> EXERCISE AIM: Restate verbatim the span of lines below between the line with "Definition PUSH13 : Z := 108." and the line with "Definition DUP7 : Z := 134.", including those two lines, and only that span.

> SUPPLIED DATA:
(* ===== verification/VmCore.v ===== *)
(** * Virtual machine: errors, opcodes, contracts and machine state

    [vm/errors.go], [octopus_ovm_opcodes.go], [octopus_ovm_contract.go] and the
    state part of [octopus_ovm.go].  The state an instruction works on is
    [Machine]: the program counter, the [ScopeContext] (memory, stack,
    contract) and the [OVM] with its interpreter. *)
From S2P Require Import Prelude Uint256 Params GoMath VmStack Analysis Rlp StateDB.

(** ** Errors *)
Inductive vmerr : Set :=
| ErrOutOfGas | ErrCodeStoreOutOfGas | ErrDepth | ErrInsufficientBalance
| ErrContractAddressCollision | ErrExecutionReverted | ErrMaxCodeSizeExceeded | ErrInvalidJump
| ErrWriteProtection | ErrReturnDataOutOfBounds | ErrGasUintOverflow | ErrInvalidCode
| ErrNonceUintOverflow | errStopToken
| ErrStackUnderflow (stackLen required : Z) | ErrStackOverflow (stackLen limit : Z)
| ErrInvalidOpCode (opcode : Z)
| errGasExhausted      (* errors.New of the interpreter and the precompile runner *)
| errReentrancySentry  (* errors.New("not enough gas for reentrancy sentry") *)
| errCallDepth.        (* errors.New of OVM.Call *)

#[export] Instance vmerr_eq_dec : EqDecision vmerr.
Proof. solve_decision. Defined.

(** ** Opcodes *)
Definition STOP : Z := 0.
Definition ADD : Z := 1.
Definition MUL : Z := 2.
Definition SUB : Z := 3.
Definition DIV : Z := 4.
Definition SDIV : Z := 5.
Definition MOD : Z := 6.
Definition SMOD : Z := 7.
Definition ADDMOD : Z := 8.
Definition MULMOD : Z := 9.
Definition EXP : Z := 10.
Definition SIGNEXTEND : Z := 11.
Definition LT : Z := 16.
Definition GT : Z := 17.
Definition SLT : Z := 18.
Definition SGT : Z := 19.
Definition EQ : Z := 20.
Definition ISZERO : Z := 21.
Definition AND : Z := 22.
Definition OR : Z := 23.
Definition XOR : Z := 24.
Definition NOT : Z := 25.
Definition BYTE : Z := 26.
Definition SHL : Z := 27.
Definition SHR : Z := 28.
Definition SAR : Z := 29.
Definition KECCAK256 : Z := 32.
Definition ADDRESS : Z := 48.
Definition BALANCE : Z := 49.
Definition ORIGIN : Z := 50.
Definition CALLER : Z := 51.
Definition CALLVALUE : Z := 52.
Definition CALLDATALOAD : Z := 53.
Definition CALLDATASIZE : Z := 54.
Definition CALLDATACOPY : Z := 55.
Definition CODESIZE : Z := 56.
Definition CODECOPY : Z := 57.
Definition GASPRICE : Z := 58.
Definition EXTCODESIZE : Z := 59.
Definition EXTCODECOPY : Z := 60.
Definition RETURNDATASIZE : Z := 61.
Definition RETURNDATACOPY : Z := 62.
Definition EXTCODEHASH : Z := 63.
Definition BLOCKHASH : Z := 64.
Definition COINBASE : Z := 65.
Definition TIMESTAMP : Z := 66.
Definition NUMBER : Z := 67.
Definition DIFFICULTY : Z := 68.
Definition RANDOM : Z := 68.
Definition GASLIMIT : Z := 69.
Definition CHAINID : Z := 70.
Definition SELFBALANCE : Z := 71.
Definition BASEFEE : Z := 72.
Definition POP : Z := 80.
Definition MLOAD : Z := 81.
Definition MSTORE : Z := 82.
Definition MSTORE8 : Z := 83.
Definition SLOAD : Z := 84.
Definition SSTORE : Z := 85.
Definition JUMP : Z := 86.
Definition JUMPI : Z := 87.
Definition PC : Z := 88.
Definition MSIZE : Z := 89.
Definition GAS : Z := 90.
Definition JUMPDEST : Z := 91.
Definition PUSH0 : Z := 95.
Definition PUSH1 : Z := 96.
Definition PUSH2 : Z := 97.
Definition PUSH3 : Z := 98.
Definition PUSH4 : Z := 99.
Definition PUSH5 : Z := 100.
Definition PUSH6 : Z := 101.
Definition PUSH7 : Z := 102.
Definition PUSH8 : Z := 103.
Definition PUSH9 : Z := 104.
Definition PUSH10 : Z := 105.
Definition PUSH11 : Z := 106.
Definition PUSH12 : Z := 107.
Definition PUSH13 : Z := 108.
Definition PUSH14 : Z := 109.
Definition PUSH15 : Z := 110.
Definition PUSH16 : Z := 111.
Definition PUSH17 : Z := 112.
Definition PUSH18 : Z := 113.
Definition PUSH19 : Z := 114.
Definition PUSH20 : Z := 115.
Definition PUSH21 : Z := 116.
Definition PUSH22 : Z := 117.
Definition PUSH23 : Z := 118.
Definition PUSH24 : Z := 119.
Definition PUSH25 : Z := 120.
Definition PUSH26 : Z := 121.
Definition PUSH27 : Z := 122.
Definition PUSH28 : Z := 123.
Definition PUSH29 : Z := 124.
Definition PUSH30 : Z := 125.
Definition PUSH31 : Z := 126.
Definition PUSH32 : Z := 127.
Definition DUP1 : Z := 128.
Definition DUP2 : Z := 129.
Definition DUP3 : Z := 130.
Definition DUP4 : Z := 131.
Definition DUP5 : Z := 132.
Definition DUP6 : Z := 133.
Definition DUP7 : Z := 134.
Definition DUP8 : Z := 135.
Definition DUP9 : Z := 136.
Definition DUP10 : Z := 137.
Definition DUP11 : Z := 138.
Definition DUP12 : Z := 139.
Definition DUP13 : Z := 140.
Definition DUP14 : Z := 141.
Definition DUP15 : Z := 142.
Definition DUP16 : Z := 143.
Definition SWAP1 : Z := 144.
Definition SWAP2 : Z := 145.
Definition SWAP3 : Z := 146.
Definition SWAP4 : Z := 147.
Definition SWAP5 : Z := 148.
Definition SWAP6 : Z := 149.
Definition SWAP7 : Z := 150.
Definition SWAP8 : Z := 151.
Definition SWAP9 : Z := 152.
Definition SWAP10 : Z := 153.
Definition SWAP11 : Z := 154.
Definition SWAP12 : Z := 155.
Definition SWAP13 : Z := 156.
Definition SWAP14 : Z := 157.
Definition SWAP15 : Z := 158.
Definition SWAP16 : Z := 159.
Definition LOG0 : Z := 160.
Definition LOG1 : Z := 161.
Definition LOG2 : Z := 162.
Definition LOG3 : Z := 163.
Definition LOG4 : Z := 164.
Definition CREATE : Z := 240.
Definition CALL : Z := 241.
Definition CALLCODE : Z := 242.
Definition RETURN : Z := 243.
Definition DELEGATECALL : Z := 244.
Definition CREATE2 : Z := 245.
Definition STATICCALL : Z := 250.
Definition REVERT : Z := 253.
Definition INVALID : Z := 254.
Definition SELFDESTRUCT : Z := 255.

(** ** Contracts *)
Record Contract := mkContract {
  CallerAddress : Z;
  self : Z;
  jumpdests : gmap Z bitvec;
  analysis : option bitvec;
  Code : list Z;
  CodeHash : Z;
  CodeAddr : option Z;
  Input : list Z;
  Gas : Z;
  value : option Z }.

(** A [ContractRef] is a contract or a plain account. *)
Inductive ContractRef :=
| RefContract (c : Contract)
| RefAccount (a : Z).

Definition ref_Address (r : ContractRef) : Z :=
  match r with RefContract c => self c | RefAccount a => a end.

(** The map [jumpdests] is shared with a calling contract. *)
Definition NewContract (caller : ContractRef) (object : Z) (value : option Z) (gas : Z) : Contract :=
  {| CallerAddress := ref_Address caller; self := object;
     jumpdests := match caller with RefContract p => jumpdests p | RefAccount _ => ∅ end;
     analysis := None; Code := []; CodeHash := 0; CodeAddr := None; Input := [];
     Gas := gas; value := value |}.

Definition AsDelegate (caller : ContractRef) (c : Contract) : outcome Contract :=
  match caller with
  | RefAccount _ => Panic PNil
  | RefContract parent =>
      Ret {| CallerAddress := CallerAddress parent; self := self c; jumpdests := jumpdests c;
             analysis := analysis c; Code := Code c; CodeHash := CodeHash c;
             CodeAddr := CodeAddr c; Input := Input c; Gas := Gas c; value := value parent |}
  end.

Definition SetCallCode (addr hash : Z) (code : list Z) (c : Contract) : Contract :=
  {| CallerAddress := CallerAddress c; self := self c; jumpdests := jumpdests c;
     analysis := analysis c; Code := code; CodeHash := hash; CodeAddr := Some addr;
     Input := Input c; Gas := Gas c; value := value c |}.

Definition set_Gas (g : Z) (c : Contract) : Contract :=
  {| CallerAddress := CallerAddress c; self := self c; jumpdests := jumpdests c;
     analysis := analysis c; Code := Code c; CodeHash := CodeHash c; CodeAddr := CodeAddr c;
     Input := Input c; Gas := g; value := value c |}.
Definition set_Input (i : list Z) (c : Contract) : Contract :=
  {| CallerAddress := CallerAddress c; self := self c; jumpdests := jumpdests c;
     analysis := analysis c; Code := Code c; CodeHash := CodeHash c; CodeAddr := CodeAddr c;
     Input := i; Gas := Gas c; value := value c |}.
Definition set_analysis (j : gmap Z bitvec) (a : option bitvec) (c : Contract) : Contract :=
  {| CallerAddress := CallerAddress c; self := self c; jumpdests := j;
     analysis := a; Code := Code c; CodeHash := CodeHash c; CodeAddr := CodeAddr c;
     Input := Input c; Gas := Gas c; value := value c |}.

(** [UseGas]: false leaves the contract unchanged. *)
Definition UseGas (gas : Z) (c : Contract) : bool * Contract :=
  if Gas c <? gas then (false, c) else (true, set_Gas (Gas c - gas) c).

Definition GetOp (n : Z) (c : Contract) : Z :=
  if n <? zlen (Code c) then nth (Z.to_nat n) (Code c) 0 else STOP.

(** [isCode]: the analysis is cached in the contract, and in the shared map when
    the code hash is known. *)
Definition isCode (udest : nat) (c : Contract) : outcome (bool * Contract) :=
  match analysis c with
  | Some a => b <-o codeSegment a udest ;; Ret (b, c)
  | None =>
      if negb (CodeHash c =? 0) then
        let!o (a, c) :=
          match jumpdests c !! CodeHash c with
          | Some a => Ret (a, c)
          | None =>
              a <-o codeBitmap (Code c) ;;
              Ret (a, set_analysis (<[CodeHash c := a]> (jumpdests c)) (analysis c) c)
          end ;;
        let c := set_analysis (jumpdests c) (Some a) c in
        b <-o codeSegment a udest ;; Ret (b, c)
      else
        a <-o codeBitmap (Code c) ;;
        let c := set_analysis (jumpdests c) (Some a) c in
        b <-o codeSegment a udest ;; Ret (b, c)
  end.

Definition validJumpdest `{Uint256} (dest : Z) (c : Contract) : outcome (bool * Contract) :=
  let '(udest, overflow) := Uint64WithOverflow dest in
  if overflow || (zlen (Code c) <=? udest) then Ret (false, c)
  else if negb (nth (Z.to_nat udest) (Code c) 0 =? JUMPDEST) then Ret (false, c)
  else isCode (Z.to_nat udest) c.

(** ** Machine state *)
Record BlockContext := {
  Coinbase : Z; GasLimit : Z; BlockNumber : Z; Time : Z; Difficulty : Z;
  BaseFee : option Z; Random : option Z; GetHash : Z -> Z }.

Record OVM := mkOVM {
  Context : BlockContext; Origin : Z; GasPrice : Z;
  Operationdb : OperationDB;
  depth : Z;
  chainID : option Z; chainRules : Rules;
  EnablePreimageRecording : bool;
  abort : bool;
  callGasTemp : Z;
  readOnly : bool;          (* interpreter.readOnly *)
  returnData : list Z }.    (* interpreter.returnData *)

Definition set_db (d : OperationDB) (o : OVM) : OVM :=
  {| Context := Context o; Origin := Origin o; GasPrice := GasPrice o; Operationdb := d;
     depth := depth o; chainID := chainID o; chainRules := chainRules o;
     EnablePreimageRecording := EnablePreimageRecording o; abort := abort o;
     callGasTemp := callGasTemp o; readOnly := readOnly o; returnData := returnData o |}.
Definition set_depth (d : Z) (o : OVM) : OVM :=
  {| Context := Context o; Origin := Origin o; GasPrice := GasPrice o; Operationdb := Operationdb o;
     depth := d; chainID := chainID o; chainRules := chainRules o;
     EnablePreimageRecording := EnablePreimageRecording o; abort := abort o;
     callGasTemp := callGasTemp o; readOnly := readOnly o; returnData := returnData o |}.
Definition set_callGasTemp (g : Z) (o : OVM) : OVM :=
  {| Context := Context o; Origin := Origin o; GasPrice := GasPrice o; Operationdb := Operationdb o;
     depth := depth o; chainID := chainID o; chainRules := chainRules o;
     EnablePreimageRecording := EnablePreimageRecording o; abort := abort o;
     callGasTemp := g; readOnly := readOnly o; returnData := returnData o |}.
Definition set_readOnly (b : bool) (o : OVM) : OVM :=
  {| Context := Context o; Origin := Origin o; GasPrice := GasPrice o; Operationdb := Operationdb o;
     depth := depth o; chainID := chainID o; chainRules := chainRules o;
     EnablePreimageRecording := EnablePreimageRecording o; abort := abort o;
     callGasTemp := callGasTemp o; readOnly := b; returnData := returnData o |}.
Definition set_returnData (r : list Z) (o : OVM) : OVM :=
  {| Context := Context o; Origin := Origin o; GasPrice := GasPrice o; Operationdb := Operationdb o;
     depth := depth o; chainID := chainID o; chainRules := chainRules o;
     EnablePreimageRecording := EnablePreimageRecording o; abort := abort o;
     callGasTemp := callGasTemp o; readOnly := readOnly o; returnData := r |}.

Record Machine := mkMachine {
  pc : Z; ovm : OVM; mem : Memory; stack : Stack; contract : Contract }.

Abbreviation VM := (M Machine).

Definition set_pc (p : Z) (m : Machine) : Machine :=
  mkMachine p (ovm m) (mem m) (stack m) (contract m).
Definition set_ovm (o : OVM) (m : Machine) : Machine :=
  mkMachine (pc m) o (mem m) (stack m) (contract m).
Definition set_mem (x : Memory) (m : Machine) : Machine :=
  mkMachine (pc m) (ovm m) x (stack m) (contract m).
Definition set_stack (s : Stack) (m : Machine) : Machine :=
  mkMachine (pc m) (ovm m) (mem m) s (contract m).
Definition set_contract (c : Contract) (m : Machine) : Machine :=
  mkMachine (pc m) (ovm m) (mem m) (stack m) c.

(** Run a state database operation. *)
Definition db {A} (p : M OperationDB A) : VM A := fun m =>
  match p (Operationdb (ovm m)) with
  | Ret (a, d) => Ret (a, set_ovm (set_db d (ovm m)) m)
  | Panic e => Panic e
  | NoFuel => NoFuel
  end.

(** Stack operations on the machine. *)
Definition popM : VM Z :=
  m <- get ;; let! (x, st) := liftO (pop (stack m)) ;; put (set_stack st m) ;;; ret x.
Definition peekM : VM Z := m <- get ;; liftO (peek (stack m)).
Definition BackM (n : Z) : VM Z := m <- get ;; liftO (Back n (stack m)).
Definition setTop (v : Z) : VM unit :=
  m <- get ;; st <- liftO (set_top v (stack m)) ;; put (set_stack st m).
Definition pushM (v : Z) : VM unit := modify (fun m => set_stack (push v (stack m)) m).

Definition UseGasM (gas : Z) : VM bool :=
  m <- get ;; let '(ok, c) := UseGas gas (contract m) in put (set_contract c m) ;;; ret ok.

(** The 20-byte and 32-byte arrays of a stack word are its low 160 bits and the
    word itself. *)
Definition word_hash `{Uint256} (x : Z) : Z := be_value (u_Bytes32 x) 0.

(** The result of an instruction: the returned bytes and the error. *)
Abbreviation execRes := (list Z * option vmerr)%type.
...
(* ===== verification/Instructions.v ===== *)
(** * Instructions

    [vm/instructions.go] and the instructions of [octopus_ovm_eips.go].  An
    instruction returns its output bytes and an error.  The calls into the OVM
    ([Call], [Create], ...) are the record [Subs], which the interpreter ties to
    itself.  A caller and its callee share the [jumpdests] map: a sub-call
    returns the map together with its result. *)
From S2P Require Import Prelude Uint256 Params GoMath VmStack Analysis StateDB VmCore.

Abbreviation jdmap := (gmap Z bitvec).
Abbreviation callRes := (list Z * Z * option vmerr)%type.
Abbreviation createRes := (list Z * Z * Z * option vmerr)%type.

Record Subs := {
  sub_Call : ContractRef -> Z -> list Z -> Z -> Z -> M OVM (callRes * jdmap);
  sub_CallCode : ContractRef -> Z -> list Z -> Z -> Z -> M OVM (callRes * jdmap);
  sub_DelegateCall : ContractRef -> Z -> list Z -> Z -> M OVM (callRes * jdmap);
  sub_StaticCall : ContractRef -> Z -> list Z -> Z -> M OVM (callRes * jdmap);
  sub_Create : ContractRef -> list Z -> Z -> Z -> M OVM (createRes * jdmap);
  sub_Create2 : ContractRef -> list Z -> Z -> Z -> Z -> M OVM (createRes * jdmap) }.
--
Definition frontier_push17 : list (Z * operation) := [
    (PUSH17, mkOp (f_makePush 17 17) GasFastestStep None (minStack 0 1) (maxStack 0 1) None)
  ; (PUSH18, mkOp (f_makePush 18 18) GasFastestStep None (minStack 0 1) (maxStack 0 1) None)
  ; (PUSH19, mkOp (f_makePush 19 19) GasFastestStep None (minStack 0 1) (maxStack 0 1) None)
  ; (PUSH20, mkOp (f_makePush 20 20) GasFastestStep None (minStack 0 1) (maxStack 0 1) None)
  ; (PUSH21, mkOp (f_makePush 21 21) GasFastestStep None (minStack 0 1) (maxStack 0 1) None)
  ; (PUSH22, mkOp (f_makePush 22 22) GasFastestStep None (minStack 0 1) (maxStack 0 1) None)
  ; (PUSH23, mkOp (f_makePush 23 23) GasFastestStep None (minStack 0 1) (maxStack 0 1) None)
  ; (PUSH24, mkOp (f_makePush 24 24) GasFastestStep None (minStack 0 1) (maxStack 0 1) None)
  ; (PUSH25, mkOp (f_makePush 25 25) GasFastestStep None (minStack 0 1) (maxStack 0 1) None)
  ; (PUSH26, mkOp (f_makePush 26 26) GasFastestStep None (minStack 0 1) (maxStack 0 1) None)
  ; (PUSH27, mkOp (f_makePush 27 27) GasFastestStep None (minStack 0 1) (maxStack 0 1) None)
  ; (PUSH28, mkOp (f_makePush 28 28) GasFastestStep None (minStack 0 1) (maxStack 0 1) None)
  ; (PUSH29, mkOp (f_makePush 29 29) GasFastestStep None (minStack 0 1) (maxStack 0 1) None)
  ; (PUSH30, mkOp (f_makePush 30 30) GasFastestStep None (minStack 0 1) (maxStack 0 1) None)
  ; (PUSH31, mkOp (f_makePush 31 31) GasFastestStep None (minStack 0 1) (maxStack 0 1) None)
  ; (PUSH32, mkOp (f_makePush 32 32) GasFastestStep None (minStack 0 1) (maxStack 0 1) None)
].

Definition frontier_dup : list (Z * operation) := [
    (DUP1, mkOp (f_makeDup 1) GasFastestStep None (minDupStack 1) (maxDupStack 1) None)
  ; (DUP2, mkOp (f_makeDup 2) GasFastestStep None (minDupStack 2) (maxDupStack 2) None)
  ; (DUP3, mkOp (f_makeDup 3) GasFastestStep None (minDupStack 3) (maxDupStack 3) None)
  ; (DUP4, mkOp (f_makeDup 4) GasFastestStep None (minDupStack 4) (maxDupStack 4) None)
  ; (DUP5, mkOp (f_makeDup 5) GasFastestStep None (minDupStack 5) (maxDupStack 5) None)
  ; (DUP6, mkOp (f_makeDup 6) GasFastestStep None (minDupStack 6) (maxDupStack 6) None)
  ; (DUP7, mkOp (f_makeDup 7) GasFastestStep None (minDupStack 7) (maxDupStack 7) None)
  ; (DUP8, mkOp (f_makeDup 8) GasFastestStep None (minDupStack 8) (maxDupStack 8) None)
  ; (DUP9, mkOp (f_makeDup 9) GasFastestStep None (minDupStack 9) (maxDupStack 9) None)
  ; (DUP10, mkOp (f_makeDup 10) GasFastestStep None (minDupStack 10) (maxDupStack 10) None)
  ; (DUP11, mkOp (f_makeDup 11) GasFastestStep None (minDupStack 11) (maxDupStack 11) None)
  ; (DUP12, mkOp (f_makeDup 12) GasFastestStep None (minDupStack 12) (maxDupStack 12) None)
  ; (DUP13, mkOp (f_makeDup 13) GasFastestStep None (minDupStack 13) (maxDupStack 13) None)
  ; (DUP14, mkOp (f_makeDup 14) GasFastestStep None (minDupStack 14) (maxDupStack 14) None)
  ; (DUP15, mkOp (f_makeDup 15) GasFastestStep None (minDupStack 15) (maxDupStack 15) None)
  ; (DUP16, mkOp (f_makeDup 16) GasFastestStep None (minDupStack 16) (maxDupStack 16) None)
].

> OUTPUT FOR THIS EXERCISE:
Definition PUSH13 : Z := 108.
Definition PUSH14 : Z := 109.
Definition PUSH15 : Z := 110.
Definition PUSH16 : Z := 111.
Definition PUSH17 : Z := 112.
Definition PUSH18 : Z := 113.
Definition PUSH19 : Z := 114.
Definition PUSH20 : Z := 115.
Definition PUSH21 : Z := 116.
Definition PUSH22 : Z := 117.
Definition PUSH23 : Z := 118.
Definition PUSH24 : Z := 119.
Definition PUSH25 : Z := 120.
Definition PUSH26 : Z := 121.
Definition PUSH27 : Z := 122.
Definition PUSH28 : Z := 123.
Definition PUSH29 : Z := 124.
Definition PUSH30 : Z := 125.
Definition PUSH31 : Z := 126.
Definition PUSH32 : Z := 127.
Definition DUP1 : Z := 128.
Definition DUP2 : Z := 129.
Definition DUP3 : Z := 130.
Definition DUP4 : Z := 131.
Definition DUP5 : Z := 132.
Definition DUP6 : Z := 133.
Definition DUP7 : Z := 134.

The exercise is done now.